Working in public relations (or any field for that matter), you will find yourself working with difficult people – whether it’s co-workers or clients. After reading Ragan’s list, what would you add to it? Have you found yourself using any of the 12 ways Ragan suggests? If so, which ones?

 

Ragan makes some great points in his post. I would have never really consider taking some of these steps to dealing with difficult people. Typically, I just accept that they are difficult and try to work around it. There are some great things to consider in Ragan’s post. I especially liked the advice on considering the flip side, or perhaps realizing you are being just as difficult to them as they are being to you.

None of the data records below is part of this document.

(** * Order fulfilment: settlement consumer, broker client, placement producer

    A shallow embedding of the three Go components that coordinate an order:

    - [Consume] / [Publish]   (rabbitmq package, both services)
    - [ProcessOrder] / [failOrder]   (inventory-worker/consumers)
    - [CreateOrder]   (order-service/handlers)

    The relational store is a record of finite maps, one per table of the
    schema created by [InitDB].  A transaction is a working copy of the store:
    statements run on the copy, [Commit] installs it, and the deferred
    [tx.Rollback()] drops it.  Everything the driver or the broker may answer
    that the code does not decide itself (a lost connection, a constraint
    violation, a failed commit, a failed publish) comes from an environment
    record that is an input of each handler execution.  Handlers run one at a
    time, as the prefetch count of 1 makes a single consumer do, so the row
    locks taken by [FOR UPDATE] have nothing to order; [log.Printf] calls and
    the created_at / updated_at columns are left out. *)

From Stdlib Require Import ZArith String List PrimFloat Uint63.
From stdpp Require Import gmap strings list pretty.

Local Open Scope Z_scope.

(** ** Tables *)

(** The four values the [valid_status] constraint allows. *)
Inductive Status := PENDING | CONFIRMED | CANCELLED | FAILED.

Global Instance Status_eq_dec : EqDecision Status.
Proof. solve_decision. Defined.

Record Product := {
  p_name : string;
  p_price : float;
  p_stock : Z
}.

Record Order := {
  o_user : Z;
  o_status : Status;
  o_total : float
}.

Record OrderItem := {
  oi_order : Z;
  oi_product : Z;
  oi_quantity : Z;
  oi_price : float
}.

Record Store := {
  products : gmap Z Product;
  orders : gmap Z Order;
  users : gmap Z string;          (* id -> email *)
  order_items : list OrderItem;
  orders_id_seq : Z               (* last value handed out by the SERIAL *)
}.

Definition set_products (f : gmap Z Product → gmap Z Product) (s : Store) : Store :=
  {| products := f (products s); orders := orders s; users := users s;
     order_items := order_items s; orders_id_seq := orders_id_seq s |}.

Definition set_orders (f : gmap Z Order → gmap Z Order) (s : Store) : Store :=
  {| products := products s; orders := f (orders s); users := users s;
     order_items := order_items s; orders_id_seq := orders_id_seq s |}.

Definition set_order_items (f : list OrderItem → list OrderItem) (s : Store) : Store :=
  {| products := products s; orders := orders s; users := users s;
     order_items := f (order_items s); orders_id_seq := orders_id_seq s |}.

Definition set_orders_id_seq (n : Z) (s : Store) : Store :=
  {| products := products s; orders := orders s; users := users s;
     order_items := order_items s; orders_id_seq := n |}.

Definition stock_of (s : Store) (pid : Z) : option Z := p_stock <$> products s !! pid.
Definition status_of (s : Store) (oid : Z) : option Status := o_status <$> orders s !! oid.

(** ** Messages *)

Record OrderItemRequest := {
  ProductID : Z;
  Quantity : Z
}.

Record OrderPlacedMessage := {
  OrderID : Z;
  UserID : Z;
  Items : list OrderItemRequest;
  TotalAmount : float;
  Timestamp : Z
}.

Record OrderConfirmedMessage := {
  c_OrderID : Z;
  c_UserID : Z;
  c_UserEmail : string;
  c_Timestamp : Z
}.

Record OrderFailedMessage := {
  f_OrderID : Z;
  f_UserID : Z;
  f_UserEmail : string;
  f_Reason : string;
  f_Timestamp : Z
}.

Inductive Message :=
| MPlaced (m : OrderPlacedMessage)
| MConfirmed (m : OrderConfirmedMessage)
| MFailed (m : OrderFailedMessage).

Definition QueueOrderPlaced : string := "order_placed".
Definition QueueOrderConfirmed : string := "order_confirmed".
Definition QueueOrderFailed : string := "order_failed".

(** The durable effects of the services, oldest first: a transaction
    committed, a message accepted by the broker on a queue. *)
Inductive Effect :=
| Committed
| Published (queueName : string) (message : Message).
(** X10.  Outcomes of the [/clusters] route.  It raises [AttributeError]
    exactly when some location lacks [latest.confirmed]; it answers 404
    exactly when every location has the count and none reaches
    [min_cases]; and a mapping that it returns has keys [>= 0] only, with
    bucket members that are serializations of locations that reach
    [min_cases]. *)
Theorem get_clusters_outcome {S : Type} (serialize : Models.Location -> S)
    (all : list Models.Location) (min_cases radius_km : Z) :
  let qualifying :=
    filter (fun loc => RouterV2.qualifies min_cases loc = true) all in
  (RouterV2.get_clusters serialize all min_cases radius_km = Raise AttributeError
   ↔ ∃ loc, loc ∈ all ∧ RouterV2.confirmed_count loc = None)
  ∧ (RouterV2.get_clusters serialize all min_cases radius_km
     = Raise (HTTPException 404)
     ↔ Forall (fun loc => is_Some (RouterV2.confirmed_count loc)) all
       ∧ qualifying = [])
  ∧ (∀ routed,
       RouterV2.get_clusters serialize all min_cases radius_km = Return routed →
       Forall (fun loc => is_Some (RouterV2.confirmed_count loc)) all
       ∧ qualifying ≠ []
       ∧ ∀ label bucket s, routed !! label = Some bucket → s ∈ bucket →
           (0 <= label)%Z ∧ ∃ loc, loc ∈ qualifying ∧ s = serialize loc).
Proof.
  intros qualifying. rewrite get_clusters_shape. cbv zeta. fold qualifying.
  split; [|split].
  - case_decide as Hall.
    + split; [|intros Hex; apply lacks_count in Hex; contradiction].
      destruct qualifying as [|q qs]; [discriminate|].
      destruct (Geo.dbscan_cluster _ _ _) as [labels|e] eqn:Hlabels; [discriminate|].
      apply dbscan_cluster_raises in Hlabels as ->. discriminate.
    + split; [intros _; now apply lacks_count | reflexivity].
  - case_decide as Hall.
    + split; [|intros [_ ->]; reflexivity].
      destruct qualifying as [|q qs]; [now split|].
      destruct (Geo.dbscan_cluster _ _ _) as [labels|e] eqn:Hlabels; [discriminate|].
      apply dbscan_cluster_raises in Hlabels as ->. discriminate.
    + split; [discriminate | intros [? _]; contradiction].
  - intros routed. case_decide as Hall; [|discriminate].
    destruct qualifying as [|q qs] eqn:Hq; [discriminate|]. rewrite <- Hq.
    destruct (Geo.dbscan_cluster _ _ _) as [labels|e]; [|discriminate].
    cbn [mbind Result_bind]. intros [= <-].
    split; [assumption|]. split; [rewrite Hq; discriminate|].
    intros label bucket s Hb Hs. split.
    + destruct (group_clusters_keys serialize _ _ _ _ Hb) as [?|[? Hl]];
        [assumption | now rewrite lookup_empty in Hl].
    + destruct (group_clusters_members serialize _ _ _ _ _ Hb Hs)
        as [(b0 & Hb0 & _)|(loc & Hin & ->)].
      * now rewrite lookup_empty in Hb0.
      * exists loc. split; [|reflexivity].
        apply elem_of_zip_l in Hin. exact Hin.
Qed.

I actually did use one of these steps recently when dealing with a friend of a friend’s. This person was being difficult when it came to deciding on what it is the group was planning on doing. It was his way or no way, and he would literally pout until he got his way. He made having fun or even appreciating his company, very very difficult. But I identified his difficult nature stemmed from other variables. And I worked around his difficult nature. (On an off-note, if this had been a potential interest for dating, I would have not dealt with that at all. But since this was just dealing with a friend’s friend for a weekend, I was more tolerable.)

I don’t think that anything should be added to Ragan’s list. It is pretty thorough. However, there should be an increase in communication between the difficult person and the person trying to handle them. Let them know that you understand why they feel the way they do and you are doing your best to work together. It might make them less difficult and more personable with you.